I’ve seen a scene like this play out a few times in the past couple of weeks. It’s not that those involved don’t know the risks or disregard the science, it seems they simply have a deeper need for connection than they have fear of contracting COVID-19.
Shallow connections across social media don’t meet our needs. Facebook is great for spreading information — or misinformation — quickly, but it doesn’t foster deep relationships.
A conversation over a coffee or a beer is a world different than a comment on a post about the latest cute thing your kid or grandkid did.
After weeks of isolation at my house, I didn’t need a handshake, but I did need conversation. All the conversations of work that focused on what was and wasn’t getting done didn’t cut it. I needed to have some conversation without goals in mind.
One of my first trips out of the house was to my sister’s place in Atlanta. Three sisters, a couple of significant others and my baby nephew sat on the front porch, 6 feet apart, and it was a balm for my soul.
I don’t remember now what all we talked about, just how refreshing it was. The baby nephew contributed some very adorable smiles, too.
This past weekend, we gathered on another front porch.
All of my siblings, a couple of significant others and two of my mom’s friends gathered to talk about racism on my parents’ wide front porch.
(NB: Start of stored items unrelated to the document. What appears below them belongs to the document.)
(** An action named like a member of [Object.prototype] has a handler: the
    node [n] with the action [toString] succeeds at the first attempt, and
    its output is the text that names the missing receiver. *)
Example inherited_action_runs :
  exists r',
    runNode down down (every 1)
      [("n", node "n" "toString" (VObj []) None None None)] "q" 0 "n" fresh
    = Continue r'
    /\ context r' = [("n", VStr "[object Undefined]")]
    /\ map NodeExecution.status (nodeExecutions r') = [StatusSuccess]
    /\ world r' = O.
Proof. eexists. split; [vm_compute; reflexivity|]. repeat split. Qed.

(** The end-to-end scenario: the input of the second node is resolved
    from the output of the first before its handler is invoked. *)
Example scenario_resolves_reference :
  exists res r,
    executeWorkflow (flaky 0 fetched) (flaky 0 (VObj [("json", VNull)]))
      (every 1) scenario "q" O = Returned res r
    /\ ExecutionResult.success res = true
    /\ map NodeExecution.nodeId (ExecutionResult.nodeExecutions res)
         = ["fetch"; "use"]
    /\ map NodeExecution.inputData (ExecutionResult.nodeExecutions res)
         = [Some (VObj [("url", VStr "http://example/q")]);
            Some (VObj [("v", VStr "x")])]
    /\ effects r
         = [Invoked "plugin.http.get" "fetch" (VObj [("url", VStr "http://example/q")]);
            Invoked "plugin.transform.xml2json" "use" (VObj [("v", VStr "x")])].
Proof.
  eexists. eexists. split; [vm_compute; reflexivity|]. repeat split.
Qed.

Lemma text_after_index_witness :
  jqSingle (VObj [("a", VArr [VArr [VNum 1; VNum 2]])]) ".a[0][1]"
  = jqSingle (VObj [("a", VArr [VArr [VNum 1; VNum 2]])]) ".a[0]".
Proof.
  assert (Hplain : Forall (fun t => Str.includes "." t = false)
                     ([] ++ ("a" +++ "[" +++ "0" +++ "]" +++ "[1]") :: []))
    by (repeat constructor).
  assert (Hds : "0" <> EmptyString) by discriminate.
  exact (@JqMore.text_after_index_is_ignored
           (VObj [("a", VArr [VArr [VNum 1; VNum 2]])]) [] "a" "0" "[1]" []
           Hplain eq_refl Hds eq_refl).
Defined.

Lemma to_entries_witness :
  jqEval (VObj [("x", VNum 1); ("y", VNum 2)]) "to_entries | .[1].key"
    = Ok (VStr "y")
  /\ jqEval (VObj [("x", VNum 1); ("y", VNum 2)]) "keys | .[1]" = Ok (VStr "y").
Proof.
  assert (Hds : "1" <> EmptyString) by discriminate.
  destruct (@JqMore.to_entries_enumerates [("x", VNum 1); ("y", VNum 2)] "1"
              Hds eq_refl) as (Hkey & _ & Hkeys & _).
  split; [exact Hkey | exact Hkeys].
Defined.

Lemma handler_order_witness :
  (exists i, (i < 1)%nat
     /\ Trace.invokedAt
          (effects (Trace.stateOf
             (executeWorkflow Demo.down Demo.down (Demo.every 1)
                Sample.chain "q" O))) i "a")
  /\ Trace.succeeded
       (nodeExecutions (Trace.stateOf
          (executeWorkflow Demo.down Demo.down (Demo.every 1)
             Sample.chain "q" O))) "a".
Proof.
  apply (@EngineFacts.handler_runs_after_dependencies nat Demo.down Demo.down
           (Demo.every 1) Sample.chain "q" O 1%nat "b" "a").
  - exists "plugin.transform.jq", (VObj [("data", VNum 1); ("expression", VStr ".")]).
    reflexivity.
  - exists (Demo.pass "b" (Some ["a"]) None). simpl. auto.
  - simpl. auto.
Defined.

Lemma success_witness :
  exists res r,
    executeWorkflow Demo.down Demo.down (Demo.every 1) Sample.chain "q" O
      = Returned res r
    /\ NoDup (map NodeExecution.nodeId (ExecutionResult.nodeExecutions res))
    /\ precedes (map NodeExecution.nodeId (ExecutionResult.nodeExecutions res))
         "a" "b".
Proof.
  destruct (executeWorkflow Demo.down Demo.down (Demo.every 1) Sample.chain "q" O)
    as [r|res r|msg r|r] eqn:Hrun; try (vm_compute in Hrun; discriminate).
  assert (Hok : ExecutionResult.success res = true).
  { vm_compute in Hrun. injection Hrun as <- _. reflexivity. }
  destruct (@EngineFacts.success_means_every_node_ran_once nat Demo.down Demo.down
              (Demo.every 1) Sample.chain "q" O res r Hrun Hok)
    as (_ & _ & Hnd & _ & Hbefore).
  exists res, r. split; [reflexivity|]. split; [exact Hnd|].
  apply Hbefore.
  - exists (Demo.pass "b" (Some ["a"]) None). simpl. auto.
  - simpl. auto.
  - reflexivity.
Defined.

Lemma failure_witness :
  exists res r,
    executeWorkflow Demo.down Demo.down (Demo.every 1) Demo.scenario "q" O
      = Returned res r
    /\ exists oks rec err,
         ExecutionResult.nodeExecutions res = oks ++ [rec]
         /\ NodeExecution.status rec = StatusError
         /\ NodeExecution.error rec = Some err
         /\ ExecutionResult.error res = Some err.
Proof.
  destruct (executeWorkflow Demo.down Demo.down (Demo.every 1) Demo.scenario "q" O)
    as [r|res r|msg r|r] eqn:Hrun; try (vm_compute in Hrun; discriminate).
  assert (Hko : ExecutionResult.success res = false).
  { vm_compute in Hrun. injection Hrun as <- _. reflexivity. }
  destruct (@EngineFacts.failure_keeps_the_successes_and_one_error nat Demo.down
              Demo.down (Demo.every 1) Demo.scenario "q" O res r Hrun Hko)
    as [(Hcyc & _)|(oks & rec & err & Hrec & _ & Hst & _ & He & Herr)].
  - elim Hcyc. reflexivity.
  - exists res, r. split; [reflexivity|]. exists oks, rec, err. auto.
Defined.
(** [not msg.name] *)
Definition unnamed (o : option string) : bool :=
  match o with None => true | Some s => String.eqb s "" end.

(** [tool_call.get('args', {}).get('query', '')] *)
Definition call_query (tc : tool_call) : string := dict_get (tc_args tc) "query" "".

(** ** Python exceptions *)

Inductive exn : Type :=
| IndexError
| AttributeError (type_name : string)   (* [x.get] on a value of that type *)
| JSONDecodeError (msg : string)        (* its [str], which depends on the text *)
| ValidationError (msg : string)        (* pydantic's message *)
| RequestValidationError (loc : string) (* FastAPI's check of a body: 422 *)
| InvalidArgument (field : string)
| EngineFailure (msg : string)
| HTTPException (status_code : nat) (detail : string)
| WebSocketDisconnect.

(** [str(e)] *)
Definition exn_str (e : exn) : string :=
  match e with
  | IndexError => "list index out of range"
  | AttributeError t => "'" ++ t ++ "' object has no attribute 'get'"
  | JSONDecodeError m => m
  | ValidationError m => m
  | RequestValidationError loc => loc  (* never rendered: FastAPI answers 422 *)
  | InvalidArgument f => f ++ " must be non-empty"
  | EngineFailure m => m
  | HTTPException _ d => d
  | WebSocketDisconnect => ""
  end.

(** ** Process state *)

(** A row of the [user_preferences] table. *)
Record pref_row := mkPref {
  p_user : string;
  p_key : string;
  p_value : string;
  p_context : option string;
  p_feedback : option string;
  p_source : option string;
  p_updated : nat
}.

(** The engine's conversation memory (its checkpointer): for an agent
    instance and a thread id, the conversation so far.  Modelled from the
    spec (sql_agent.py is not in src/): the memory belongs to the instance,
    so a fresh instance remembers no turn (spec §4.2, §6). *)
Definition memory_t := list (nat * option string * list message).


(** [sql_agent._global_agent] (an agent instance, numbered), the counter
    numbering fresh instances, the preferences table, the wall clock (read
    by [datetime.now()]; time passes while the engine runs), the state of
    the [uuid4] generator and the engine's conversation memory. *)
Record world := mkWorld {
  global_agent : option nat;
  agent_seq : nat;
  prefs : list pref_row;
  clock : nat;
  uuid_seq : nat;
  memory : memory_t
}.

Definition set_agent (a : option nat) (seq : nat) (w : world) : world :=
  mkWorld a seq (prefs w) (clock w) (uuid_seq w) (memory w).
Definition set_prefs (ps : list pref_row) (w : world) : world :=
  mkWorld (global_agent w) (agent_seq w) ps (clock w) (uuid_seq w) (memory w).
Definition set_uuid_seq (n : nat) (w : world) : world :=
  mkWorld (global_agent w) (agent_seq w) (prefs w) (clock w) n (memory w).

(** ** The reasoning engine *)

(** What one run of the engine leaves behind: the preferences table after
    the preference tools it called ([get_user_priorities],
    [update_user_priority], run by the agent inside [agent.stream]), the
    conversation of its thread with the turn added, and the time when the
    handler is done reading its events.  Both handlers stop reading at the
    same point, which the events determine (the first event whose message
    list is empty, or the end), so this is a function of the same arguments
    as the events. *)
Record run_effect := mkRunEffect {
  ef_prefs : list pref_row;
  ef_conversation : list message;
  ef_clock : nat
}.

(** The engine: for the state at the call, the agent instance, the thread id
    and the input text, the output of [agent.stream] and the run's effect.
    Both may depend on the whole state: the preference store, the
    conversation memory, the time. *)
Record engine := mkEngine {
  eng_stream : world -> nat -> option string -> string -> stream;
  eng_effect : world -> nat -> option string -> string -> run_effect
}.
(** A page just loaded at [href], before the provider is mounted. The
    context default of line 102 is object 0. *)
Definition load (href : string) : Page :=
  {| location_href := href;
     history_entries := [href];
     popstate_listeners := [];
     searchParams := {| ref := 0; entries := params_of_hash (location_hash href) |};
     next_ref := 1;
     window_calls := [] |}.

(** Lines 104-111, mounting [SearchParamsProvider]: the initial state of
    [useState], then the effect that registers the listener. *)
Definition SearchParamsProvider_mount (pg : Page) : Page :=
  {| location_href := location_href pg;
     history_entries := history_entries pg;
     popstate_listeners := popstate_listeners pg ++ [SetSearchParams];
     searchParams := new_searchParams pg;
     next_ref := S (next_ref pg);
     window_calls := window_calls pg |}.

(* ================================================================= *)
(** ** Anchors (lines 131-154) *)

(** [AnchorID = string | string[] | ((id: string) => boolean) | undefined]. *)
Inductive AnchorID : Type :=
| IdUndefined
| IdString (s : string)
| IdArray (ids : list string)
| IdFunction (f : string -> bool).

(** A computation that may call the predicate of an [AnchorID]: its result
    and the arguments of the calls it made, in order. *)
Definition Calls (A : Type) : Type := (A * list string)%type.

Definition ret {A : Type} (a : A) : Calls A := (a, []).

Definition call (f : string -> bool) (arg : string) : Calls bool := (f arg, [arg]).

(** [Array.prototype.includes] on strings. *)
Definition includes (ids : list string) (x : string) : bool :=
  existsb (fun y => String.eqb y x) ids.

(** Lines 142-154, at the context value [searchParams]. *)
Definition useIsAnchored (id : AnchorID) (searchParams : URLSearchParams) : Calls bool :=
  match Params.get "anchor" searchParams with
  | None => ret false
  | Some anchor =>
      match id with
      | IdUndefined => ret false
      | IdString s => ret (String.eqb s anchor)
      | IdArray ids => ret (includes ids anchor)
      | IdFunction f => call f anchor
      end
  end.

(** The value [useIsAnchored] returns. *)
Definition isAnchored (id : AnchorID) (searchParams : URLSearchParams) : bool :=
  fst (useIsAnchored id searchParams).

(** The match of an [AnchorID] with an anchor value, as the rule of the
    anchor resolver words it. *)
Definition anchor_matches (id : AnchorID) (v : string) : bool :=
  match id with
  | IdUndefined => false
  | IdString s => String.eqb s v
  | IdArray ids => if in_dec string_dec v ids then true else false
  | IdFunction f => f v
  end.

(* ================================================================= *)
(** ** Effects (React.useEffect) *)

(** A dependency of an effect, as [Object.is] sees it: a boolean, or the
    identity of an object or function. *)
Inductive Dep : Type :=
| DepBool (b : bool)
| DepRef (r : nat).

Definition Object_is (a b : Dep) : bool :=
  match a, b with
  | DepBool x, DepBool y => Bool.eqb x y
  | DepRef x, DepRef y => Nat.eqb x y
  | _, _ => false
  end.

Fixpoint same_deps (a b : list Dep) : bool :=
  match a, b with
  | [], [] => true
  | x :: a', y :: b' => Object_is x y && same_deps a' b'
  | _, _ => false
  end.

(** The cell of one [useEffect]: the dependencies of its last run, [None]
    before the first one. *)
Definition EffectCell : Type := option (list Dep).

(** [React.useEffect(effect, deps)] at a render that commits: the effect
    runs on the world [W] after the first render and after every render at
    which a dependency has changed. *)
Definition useEffect {W : Type} (effect : W -> W) (deps : list Dep)
    (cell : EffectCell) (w : W) : EffectCell * W :=
  match cell with
  | None => (Some deps, effect w)
  | Some old => if same_deps old deps then (cell, w) else (Some deps, effect w)
  end.

(** A component that calls [useAnchor(id, onReveal)]: its arguments (the
    callback by its identity), the cell of the effect, and how many times
    the callback has been called. *)
Record Subscriber : Type := {
  sub_id : AnchorID;
  sub_onReveal : nat;
  sub_cell : EffectCell;
  sub_reveals : nat
}.

(** Lines 133-140, one render of the subscriber under the context value
    [searchParams]. The effect calls [onReveal] when [isAnchored] holds;
    what [onReveal] returns is the cleanup of the effect, which calls
    nothing that is counted here. *)
Definition useAnchor (searchParams : ParamsObject) (s : Subscriber) : Subscriber :=
  let isAnchored := isAnchored (sub_id s) (entries searchParams) in
  let '(cell, reveals) :=
    useEffect (fun n => if isAnchored then S n else n)
      [DepBool isAnchored; DepRef (sub_onReveal s); DepRef (ref searchParams)]
      (sub_cell s) (sub_reveals s) in
  {| sub_id := sub_id s;
     sub_onReveal := sub_onReveal s;
     sub_cell := cell;
     sub_reveals := reveals |}.

(** The page and the subscribers below its provider. *)
Record App : Type := {
  page : Page;
  subscribers : list Subscriber
}.

(** A render of the tree: every subscriber under the provider's state. *)
Definition render (a : App) : App :=
  {| page := page a;
     subscribers := map (useAnchor (searchParams (page a))) (subscribers a) |}.

(** [navigate(href)] and the render the listener's [setSearchParams] asks
    for. *)
Definition navigate_render (h : Host) (href : string) (a : App) : option App :=
  match navigate h href (page a) with
  | Some pg => Some (render {| page := pg; subscribers := subscribers a |})
  | None => None
  end.

(** A subscriber before its first render. *)
Definition subscriber (id : AnchorID) (onReveal : nat) : Subscriber :=
  {| sub_id := id; sub_onReveal := onReveal; sub_cell := None; sub_reveals := 0 |}.

(** The application started at [href]: provider mounted, first render. *)
Definition start (href : string) (subs : list Subscriber) : App :=
  render {| page := SearchParamsProvider_mount (load href); subscribers := subs |}.

(** The identity of every object a subscriber has seen is older than the
    next new object's. *)
Definition cell_older (n : nat) (s : Subscriber) : Prop :=
  match sub_cell s with
  | Some [_; _; DepRef r] => r < n
  | Some _ => False
  | None => True
  end.

(** The provider is mounted and object identities are fresh. *)
Definition app_ok (a : App) : Prop :=
  popstate_listeners (page a) = [SetSearchParams]
  /\ ref (searchParams (page a)) < next_ref (page a)
  /\ Forall (cell_older (next_ref (page a))) (subscribers a).

(* ================================================================= *)
(** ** Link builders (lines 125-127 and 166-182) *)

(** The fields of [TestAttachment] (types.ts) that links.tsx reads. *)
Record TestAttachment : Type := {
  name : string;
  contentType : string;
  path : option string;
  body : option string
}.

(** A [TestResult] or [TestResultSummary] object: its identity, which
    [indexOf] compares, and its attachments. *)
Record TestResult : Type := {
  result_ref : nat;
  attachments : list TestAttachment
}.

(** A [TestCase] or [TestCaseSummary]. *)
Record TestCase : Type := {
  testId : string;
  results : list TestResult
}.

(** [===] on two result objects. *)
Definition same_result (a b : TestResult) : bool :=
  Nat.eqb (result_ref a) (result_ref b).

Fixpoint indexOf_from (i : Z) (l : list TestResult) (x : TestResult) : Z :=
  match l with
  | [] => (-1)%Z
  | y :: r => if same_result y x then i else indexOf_from (i + 1)%Z r x
  end.

(** [Array.prototype.indexOf]: the first index with the same object, or -1. *)
Definition indexOf (l : list TestResult) (x : TestResult) : Z := indexOf_from 0%Z l x.

(** The argument [new URL] gets for [a.path!]: the path, or the string
    "undefined" the conversion makes of a missing one. *)
Definition path_argument (a : TestAttachment) : string :=
  match path a with
  | Some p => p
  | None => "undefined"
  end.

(** [l.map(f)] where [f] may throw: the results, or [None] at the first
    failure. *)
Fixpoint map_or_throw {A B : Type} (f : A -> option B) (l : list A) : option (list B) :=
  match l with
  | [] => Some []
  | x :: r =>
      match f x with
      | Some y =>
          match map_or_throw f r with
          | Some ys => Some (y :: ys)
          | None => None
          end
      | None => None
      end
  end.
Plenty of those conversations are happening on social media. Maybe some of them are productive. Those are so few and far between I usually notice them, like a diamond sparkling in the rough.
But this front porch conversation — this was good.
My mom had invited two black friends, and we talked about police brutality and education and profiling and colorism and looting and hiring practices — and whether it was OK to call them black. We talked about South Carolina and Clemson football. We talked about COVID’s impact on our respective professions.
Most of us did some talking. We all did some listening. The conversation only paused for the trains whistling past on the tracks just across the street.
Regardless of color, we can have some different opinions on some of these topics and the solutions our country needs.
And I know not all the opinions were reflected by those gathered on that porch, most or all with middle-class upbringings.
But it was productive conversation. We didn’t shout others’ down for their perspectives, we learned from them. OK, I might have done a little shouting later when it was just my siblings and me. Moving deeper into the issues and possible solutions can lead to tension.
But I’m craving more conversation, even if they’re sometimes tense. Conversations for myself, for society — spaces where we learn something more about a person than just their views on the topic at hand and move past the dichotomy of you’re wrong and I’m right.
That doesn’t mean we have to change our position or we can’t call out harmful words.
But can we extend a hand? Connect over shared needs?
There’s still some inherent risk to in-person gatherings, but let’s find some ways to have more conversations. If you’re craving that, let me know. I’ve got some ideas percolating.
Shannon Casas is editor in chief of The Times and a foster parent.